### SOURCE DATA
(** C8 as stated fails on a tie at the edge of the nucleus, because the
    two sorts run on different vectors and an unstable sort may order the
    tied entries differently.  The vector holds 0 at its two ends and 15
    distinct lower values between them; with [top_p = 1/4] each nucleus is
    the entry sorted first.  The introsort of the input puts entry 0
    first; [top_k = 2] turns the lower values into [-inf], and the
    introsort of that vector puts entry 16 first.  So entry 16 survives
    the composed filter and not top-p alone. *)
Lemma top_k_then_top_p_not_subset_on_tie :
  sort_contract sort_unstable /\
  exists composed alone,
    Torch.top_k_top_p_filtering sort_unstable (softmax Demo.expw) cumsum Qgtb
      [Fin 0; Fin (-11); Fin (-12); Fin (-13); Fin (-14); Fin (-15); Fin (-16);
       Fin (-17); Fin (-18); Fin (-19); Fin (-20); Fin (-21); Fin (-22);
       Fin (-23); Fin (-24); Fin (-25); Fin 0] 2 (1 # 4) NegInf = Ok composed /\
    Torch.top_k_top_p_filtering sort_unstable (softmax Demo.expw) cumsum Qgtb
      [Fin 0; Fin (-11); Fin (-12); Fin (-13); Fin (-14); Fin (-15); Fin (-16);
       Fin (-17); Fin (-18); Fin (-19); Fin (-20); Fin (-21); Fin (-22);
       Fin (-23); Fin (-24); Fin (-25); Fin 0] 0 (1 # 4) NegInf = Ok alone /\
    hd 0%nat (snd (sort_unstable
      [Fin 0; Fin (-11); Fin (-12); Fin (-13); Fin (-14); Fin (-15); Fin (-16);
       Fin (-17); Fin (-18); Fin (-19); Fin (-20); Fin (-21); Fin (-22);
       Fin (-23); Fin (-24); Fin (-25); Fin 0])) = 0%nat /\
    hd 0%nat (snd (sort_unstable (top_k_step
      [Fin 0; Fin (-11); Fin (-12); Fin (-13); Fin (-14); Fin (-15); Fin (-16);
       Fin (-17); Fin (-18); Fin (-19); Fin (-20); Fin (-21); Fin (-22);
       Fin (-23); Fin (-24); Fin (-25); Fin 0] 2 NegInf))) = 16%nat /\
    (forall i, survives composed i <-> i = 16%nat) /\
    (forall i, survives alone i <-> i = 0%nat).
Proof.
  split; [exact sort_unstable_contract|].
  exists (repeat NegInf 16 ++ [Fin 0]), (Fin 0 :: repeat NegInf 16).
  split; [vm_compute; reflexivity|]. split; [vm_compute; reflexivity|].
  split; [vm_compute; reflexivity|]. split; [vm_compute; reflexivity|]. split.
  - intros i. split.
    + intros (q & H).
      do 17 (destruct i as [|i]; [try discriminate; try reflexivity|]).
      simpl in H. destruct i; discriminate.
    + intros ->. exists 0. reflexivity.
  - intros i. split.
    + intros (q & H). destruct i as [|i]; [reflexivity|].
      do 16 (destruct i as [|i]; [discriminate|]).
      simpl in H. destruct i; discriminate.
    + intros ->. exists 0. reflexivity.
Qed.

(** C8, amended.  On a non-empty vector, for every [k] and [p], whatever
    order the sort gives to tied entries and however [softmax] and
    [cumsum] round: every entry that survives top-k followed by top-p is
    tied with an entry that survives top-p alone, and survives top-p alone
    itself when no other entry holds the same logit. *)
Theorem top_k_then_top_p_subset
  (sort : list logit -> list logit * list nat)
  (softmax : list logit -> list Q) (cumsum : list Q -> list Q)
  (gt : Q -> Q -> bool) (logits : list logit) (top_k : Z) (top_p : Q) :
  sort_contract sort ->
  library_contract softmax cumsum gt -> masking_contract softmax cumsum ->
  logits <> [] ->
  exists composed alone,
    Torch.top_k_top_p_filtering sort softmax cumsum gt logits top_k top_p NegInf
    = Ok composed /\
    Torch.top_k_top_p_filtering sort softmax cumsum gt logits 0 top_p NegInf
    = Ok alone /\
    (forall i, survives composed i ->
       exists i', tied logits i i' /\ survives alone i') /\
    (forall i, survives composed i ->
       (forall i', tied logits i i' -> i' = i) -> survives alone i).
Proof.
  intros Hs Hsh Hr Hne.
  assert (Hmain : exists composed alone,
    Torch.top_k_top_p_filtering sort softmax cumsum gt logits top_k top_p NegInf
    = Ok composed /\
    Torch.top_k_top_p_filtering sort softmax cumsum gt logits 0 top_p NegInf
    = Ok alone /\
    (forall i, survives composed i ->
       exists i', tied logits i i' /\ survives alone i')).
  2:{ destruct Hmain as (composed & alone & Hc & Ha & H).
      exists composed, alone. repeat split; auto.
      intros i Hi Hu. destruct (H i Hi) as (i' & Ht & Hsv).
      now rewrite <- (Hu i' Ht). }
  unfold Torch.top_k_top_p_filtering.
  rewrite (top_k_step_nonpos logits NegInf (Z.le_refl 0)).
  set (u := top_k_step logits top_k NegInf).
  assert (Hlu : length u = length logits) by apply top_k_step_length.
  assert (Hentry : forall i q, nth_error u i = Some (Fin q) ->
                               nth_error logits i = Some (Fin q)).
  { intros i q Hi.
    destruct (nth_error logits i) as [v|] eqn:Ev.
    - destruct (top_k_step_entry logits top_k NegInf i Ev) as [E|E];
        fold u in E; congruence.
    - apply nth_error_None in Ev.
      assert (nth_error u i = None) by (apply nth_error_None; lia).
      congruence. }
  assert (Hself : forall i q, nth_error logits i = Some (Fin q) ->
                              tied logits i i).
  { intros i q Hi. exists (Fin q), (Fin q). repeat split; auto.
    apply eqb_refl. }
  destruct (Qlt_le_dec 0 top_p) as [Hp|Hp].
  2:{ rewrite !torch_top_p_step_zero by assumption.
      exists u, logits. split; [reflexivity|]. split; [reflexivity|].
      intros i (q & Hq). apply Hentry in Hq. exists i. split; eauto.
      exists q. exact Hq. }
  assert (Hneu : u <> []).
  { intros E. rewrite E in Hlu. destruct logits; simpl in *; congruence. }
  destruct (@top_p_step_positions sort Hs softmax cumsum gt
              (softmax_length Hsh) (cumsum_length Hsh) u top_p NegInf Hp Hneu)
    as (composed & Hc & Hlc & Hcc).
  destruct (@top_p_step_positions sort Hs softmax cumsum gt
              (softmax_length Hsh) (cumsum_length Hsh) logits top_p NegInf
              Hp Hne)
    as (alone & Ha & Hla & Hac).
  exists composed, alone. split; [exact Hc|]. split; [exact Ha|].
  intros i (q & Hq).
  assert (Hi : (i < length u)%nat).
  { rewrite <- Hlc. apply nth_error_Some. congruence. }
  destruct (sort_position Hs u Hi) as (j & Hj).
  pose proof (Hcc j i Hj) as Ec. rewrite Hq in Ec.
  destruct (removed_at gt top_p (cumsum (softmax (fst (sort u)))) j) eqn:Erem;
    [discriminate|].
  symmetry in Ec.
  pose proof (Hentry i q Ec) as Hlog.
  pose proof (sort_value_at Hs u j Hj) as Evu. rewrite Ec in Evu.
  assert (Hjn : (j < length logits)%nat).
  { rewrite <- Hlu, <- (sort_snd_length Hs u).
    apply nth_error_Some. congruence. }
  destruct (nth_error (snd (sort logits)) j) as [i'|] eqn:Hj'.
  2:{ apply nth_error_None in Hj'. rewrite (sort_snd_length Hs) in Hj'. lia. }
  pose proof (sort_value_at Hs logits j Hj') as Evl.
  (* the sorted values of the two vectors *)
  set (vs := fst (sort logits)) in *.
  set (vs' := fst (sort u)) in *.
  assert (Hlv : length vs = length vs').
  { unfold vs, vs'. rewrite !(sort_fst_length Hs). lia. }
  assert (Hmask : masks vs vs' /\
                  forall a, nth_error vs j = Some a ->
                            Logit.eqb a (Fin q) = true).
  { destruct (Z.ltb_spec 0 top_k) as [Hk|Hk].
    2:{ assert (Evs : vs' = vs).
        { unfold vs, vs', u. rewrite top_k_step_nonpos by assumption.
          reflexivity. }
        rewrite Evs. split.
        - apply Forall2_nth_error; auto. intros k a b Hka Hkb. right.
          assert (a = b) by congruence. subst. apply eqb_refl.
        - intros a Hka. rewrite Evs in Evu.
          assert (a = Fin q) by congruence. subst. apply eqb_refl. }
    assert (Eu : u = map (fun v =>
                            if Logit.ltb v
                                 (kth_largest logits
                                    (Z.to_nat (Z.min top_k
                                                 (Z.of_nat (length logits)))))
                            then NegInf else v) logits)
      by (apply top_k_step_pos; assumption).
    set (thr := kth_largest logits _) in Eu.
    set (cut := fun v => if Logit.ltb v thr then NegInf else v) in Eu.
    assert (Hcut : forall k a b, nth_error vs k = Some a ->
                                 nth_error vs' k = Some b ->
                                 Logit.eqb (cut a) b = true).
    { intros k a b Hka Hkb.
      apply (@sorted_perm_tied (map cut vs) vs' k).
      - eapply StronglySorted_map; [|apply (sort_descending Hs logits)].
        intros x y. apply cut_desc.
      - apply (sort_descending Hs u).
      - etransitivity; [apply Permutation_map, (sort_perm Hs logits)|].
        fold cut. rewrite <- Eu. symmetry. apply (sort_perm Hs u).
      - now rewrite nth_error_map, Hka.
      - exact Hkb. }
    split.
    - apply Forall2_nth_error; auto. intros k a b Hka Hkb.
      pose proof (Hcut k a b Hka Hkb) as E. unfold cut in E.
      destruct (Logit.ltb a thr); [left; now apply eqb_NegInf_l|now right].
    - intros a Hka. pose proof (Hcut j a (Fin q) Hka Evu) as E.
      unfold cut in E. destruct (Logit.ltb a thr); [discriminate|exact E]. }
  destruct Hmask as [Hmask Hat].
  destruct (nth_error logits i') as [a|] eqn:Ea.
  2:{ apply nth_error_None in Ea.
      pose proof (sort_index_range Hs logits j Hj'). lia. }
  pose proof (Hat a Evl) as Etie.
  exists i'. split.
  - exists (Fin q), a. repeat split; auto. now apply eqb_sym.
  - destruct a as [|q']; [discriminate|].
    exists q'. rewrite (Hac j i' Hj'), Ea.
    replace (removed_at gt top_p (cumsum (softmax vs)) j) with false;
      [reflexivity|].
    symmetry. destruct j as [|j0]; [reflexivity|]. cbn [removed_at] in *.
    destruct (gt (nth j0 (cumsum (softmax vs)) 0) top_p) eqn:Egt;
      [|reflexivity].
    rewrite <- Erem. symmetry.
    apply (gt_monotone Hsh) with (c := nth j0 (cumsum (softmax vs)) 0);
      [|exact Egt].
    apply (cumsum_monotone Hr).
    + rewrite !(softmax_length Hsh). exact Hlv.
    + intros k Hk.
      destruct (nth_error vs' k) as [b|] eqn:Eb.
      2:{ apply nth_error_None in Eb.
          assert (S j0 < length vs')%nat
            by (apply nth_error_Some; rewrite Evu; discriminate).
          lia. }
      assert (Hd : desc b (Fin q)).
      { apply (@StronglySorted_nth _ desc vs' k (S j0)); auto.
        - apply (sort_descending Hs u).
        - lia. }
      unfold desc in Hd. destruct b as [|qb]; [discriminate|].
      apply (@softmax_masks softmax cumsum Hr vs vs' k qb Hmask Eb).
Qed.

### WORK REQUIRED
Only lines holding the word "first" are wanted, so copy each of them from the records above.

### ANSWER BELOW
    the entry sorted first.  The introsort of the input puts entry 0
    first; [top_k = 2] turns the lower values into [-inf], and the
    introsort of that vector puts entry 16 first.  So entry 16 survives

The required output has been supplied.